The data in the SAAL library is used to help predict the locations and trajectories of satellites and objects in orbit. Access to the SAAL allows analysts at U.K. space operations centers to interpret, predict and integrate data shared by the U.S. 18th Space Control Squadron, at Vandenberg Space Force Base, California, the U.S. Space Command unit responsible for space traffic management.
UK LAUNCH PARTNERSHIP
Flewin said space launch is another area where he sees growing cooperation with the United States. U.K. Space Command, he added, is hugely supportive of efforts by the country’s civil space organization, the U.K. Space Agency, to launch satellites from the United Kingdom.
Although the U.K. Space Agency is not part of the MOU with U.S. Space Command, Britain does not separate civil and military efforts like the United States.
“I think one of the really key points for us is that defense and civil space are not separable. They very much work hand in glove,” he said.
The U.K. Space Agency has been leading a push to establish commercial smallsat launch capabilities from U.K. spaceports. In June 2020, it signed the Technology Safeguards Agreement with the U.S. government, paving the way for U.S. companies to operate from U.K. spaceports.
U.K. launch is important for the nation’s defense strategy as well, said Flewin. “Our civil partners are leading the enterprise, and we are very much in a supporting role,” he said.
Flewin is especially enthusiastic about the U.K.’s burgeoning partnership with the U.S. National Reconnaissance Office (NRO).
The NRO announced in May it is teaming up with the U.K. Ministry of Defence to launch experimental smallsats to low Earth orbit in late 2022 on a Virgin Orbit air-launched rocket. Virgin Orbit’s carrier aircraft will take off from Newquay Airport in Cornwall, England, to perform what’s expected to be the first space launch to originate from British soil.
The Virgin Orbit LauncherOne mission will fly two Prometheus 2 cubesats carrying pathfinder experiments in support of the Minerva remote-sensing constellation the U.K. is developing to monitor radio signals from space. Prometheus 2 is a collaboration between the U.K. Ministry of Defence and international partners, including the NRO.
Another payload on that mission is a joint experiment developed by the U.S. Naval Research Laboratory and the U.K. Defense Science and Technology Laboratory, called CIRCE, short for Coordinated Ionospheric Reconstruction CubeSat Experiment.
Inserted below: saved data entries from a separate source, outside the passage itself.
(** C10.  On a call for a user whose session holds no agent, once the
    prompt template has been formatted with the JSON text of the two word
    lists and an agent created from it, that agent is stored in the user's
    session (other sessions are untouched) and is the one that is run.  On a
    call for a user whose session holds an agent, that agent is run, the
    registry is left as it was, and the word lists play no part.  Whenever
    the call raises, it raises a [RuntimeError] whose message is
    "dialogue_agent failed: " followed by the text of the cause. *)
Theorem dialogue_agent_is_built_once (user_id : string) (known_words new_words : list string)
    (student_response : string) (dialogue_history : list ModelMessage) (st : St) :
  let out :=
    get_dialogue_response user_id known_words new_words student_response dialogue_history st in
  (registered_agent st user_id = None ->
   forall prompt agent l1,
     DIALOGUE_AGENT_PROMPT_format (json_dumps known_words) (json_dumps new_words)
     = Return prompt ->
     create_dialogue_agent prompt (llm st) = (Return agent, l1) ->
     registered_agent (snd out) user_id = Some agent
     /\ (forall other, other <> user_id ->
          sessions (snd out) !! other = sessions st !! other)
     /\ (forall reply l2,
          agent_run agent student_response dialogue_history l1 = (Return reply, l2) ->
          fst out = Return reply /\ llm (snd out) = l2)
     /\ (forall e l2,
          agent_run agent student_response dialogue_history l1 = (Raise e, l2) ->
          fst out = Raise (RuntimeError ("dialogue_agent failed: " +:+ str e))
          /\ llm (snd out) = l2))
  /\ (forall agent,
       registered_agent st user_id = Some agent ->
       sessions (snd out) = sessions st
       /\ (forall known_words' new_words',
            get_dialogue_response user_id known_words' new_words'
              student_response dialogue_history st = out)
       /\ (forall reply l2,
            agent_run agent student_response dialogue_history (llm st) = (Return reply, l2) ->
            fst out = Return reply /\ llm (snd out) = l2)
       /\ (forall e l2,
            agent_run agent student_response dialogue_history (llm st) = (Raise e, l2) ->
            fst out = Raise (RuntimeError ("dialogue_agent failed: " +:+ str e))
            /\ llm (snd out) = l2))
  /\ (forall e,
       fst out = Raise e ->
       exists cause, e = RuntimeError ("dialogue_agent failed: " +:+ str cause)).
Proof.
  intros out. split; [|split].
  - intros Hnone prompt agent l1 Hformat Hcreate. subst out.
    rewrite (get_dialogue_response_builds _ _ _ _ _ _ Hnone). cbv zeta.
    rewrite Hformat, Hcreate.
    destruct (get_session_registered user_id st) as (_ & Hsome & Hother & _).
    destruct (set_dialogue_agent_registered user_id agent
                {| sessions := sessions (snd (get_session user_id st)); llm := l1 |} Hsome)
      as (Hreg & Hother').
    assert (Hkeep : forall other, other <> user_id ->
              sessions (snd (set_dialogue_agent user_id agent
                {| sessions := sessions (snd (get_session user_id st)); llm := l1 |}))
                !! other = sessions st !! other).
    { intros other Hne. rewrite (Hother' other Hne). simpl. now apply Hother. }
    destruct (agent_run agent student_response dialogue_history l1) as [[reply|e] l2];
      (split; [exact Hreg|]); (split; [exact Hkeep|]);
      split; intros ? ? Heq; inversion Heq; subst; split; reflexivity.
  - intros agent Hreg. subst out.
    rewrite (get_dialogue_response_reuses _ known_words new_words _ _ _ _ Hreg).
    split; [|split].
    + destruct (agent_run agent student_response dialogue_history (llm st))
        as [[reply|e] l2]; reflexivity.
    + intros known_words' new_words'.
      apply (get_dialogue_response_reuses _ known_words' new_words' _ _ _ _ Hreg).
    + destruct (agent_run agent student_response dialogue_history (llm st))
        as [[reply|e] l2];
        split; intros ? ? Heq; inversion Heq; subst; split; reflexivity.
  - intros e. subst out. unfold get_dialogue_response, try_except.
    match goal with
    | |- context [match ?body st with _ => _ end] =>
        destruct (body st) as [[reply|cause] st']
    end; simpl.
    + discriminate.
    + intros [= <-]. now exists cause.
Qed.

End Generic.

Import Reference Scenario.

Lemma suggest_new_words_wraps_failures_witness :
  fst (suggest_new_words ["chat"] llm_down)
  = Raise (RuntimeError "words_agent failed: status_code: 503")
  /\ fst (suggest_new_words ["chat"] llm_empty_output)
     = Raise (RuntimeError "words_agent failed: Expecting value: line 1 column 1 (char 0)")
  /\ fst (suggest_new_words ["chat"] llm_bad_shape)
     = Raise (RuntimeError "words_agent failed: 1 validation error for WordSuggestion")
  /\ fst (suggest_new_words ["chat"] llm0)
     = Return {| new_words := ["chien"; "maison"]; usages := ∅ |}.
Proof.
  split; [|split; [|split]].
  - destruct (suggest_new_words_wraps_failures ["chat"] llm_down) as (Hrun & _).
    rewrite (Hrun (OtherError "ModelHTTPError" "status_code: 503") _ eq_refl).
    reflexivity.
  - destruct (suggest_new_words_wraps_failures ["chat"] llm_empty_output)
      as (_ & Hjson & _).
    rewrite (Hjson "" _
               (OtherError "JSONDecodeError" "Expecting value: line 1 column 1 (char 0)")
               eq_refl eq_refl).
    reflexivity.
  - destruct (suggest_new_words_wraps_failures ["chat"] llm_bad_shape)
      as (_ & _ & Hinit & _).
    rewrite (Hinit "chien " _ ["chien"; ""]
               (OtherError "ValidationError" "1 validation error for WordSuggestion")
               eq_refl eq_refl eq_refl).
    reflexivity.
  - destruct (suggest_new_words_wraps_failures ["chat"] llm0) as (_ & _ & _ & Hok).
    rewrite (Hok "chien maison" _ ["chien"; "maison"]
               {| new_words := ["chien"; "maison"]; usages := ∅ |}
               eq_refl eq_refl eq_refl).
    reflexivity.
Defined.

Lemma dialogue_agent_is_built_once_witness :
  registered_agent state0 "u1" = None
  /\ registered_agent state1 "u1"
     = Some ("Known words: " +:+ json_dumps ["chat"] +:+ "; new words: "
             +:+ json_dumps ["chien"])
  /\ sessions (snd (get_dialogue_response "u1" ["maison"] [] "oui" [] state1))
     = sessions state1.
Proof.
  split; [reflexivity|]. split.
  - destruct (dialogue_agent_is_built_once "u1" ["chat"] ["chien"] "salut" [] state0)
      as (Hbuild & _).
    destruct (Hbuild eq_refl
                ("Known words: " +:+ json_dumps ["chat"] +:+ "; new words: "
                 +:+ json_dumps ["chien"])
                ("Known words: " +:+ json_dumps ["chat"] +:+ "; new words: "
                 +:+ json_dumps ["chien"])
                llm0 eq_refl eq_refl) as (Hreg & _).
    exact Hreg.
  - destruct (dialogue_agent_is_built_once "u1" ["maison"] [] "oui" [] state1)
      as (_ & Hreuse & _).
    destruct (Hreuse ("Known words: " +:+ json_dumps ["chat"] +:+ "; new words: "
                      +:+ json_dumps ["chien"])) as (Hsessions & _).
    + vm_compute. reflexivity.
    + exact Hsessions.
Defined.

End LlmServiceSpec.

(** ** Further properties of the word endpoints *)

Module WordsApiMore.

Import WordsApi.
The mission will help researchers better understand changes in the Earth’s upper atmosphere, which is important to the military because it affects the performance of over-the-horizon communications and radar.
Prometheus 2 and CIRCE are “two great examples of collaboration … and something we’re very excited about,” said Flewin.
The U.K. Space Command, he said, sees these space missions as a “real opportunity to capture the imagination of the nation and inject that passion into younger people in terms of the opportunities that the space profession may offer them in the future.”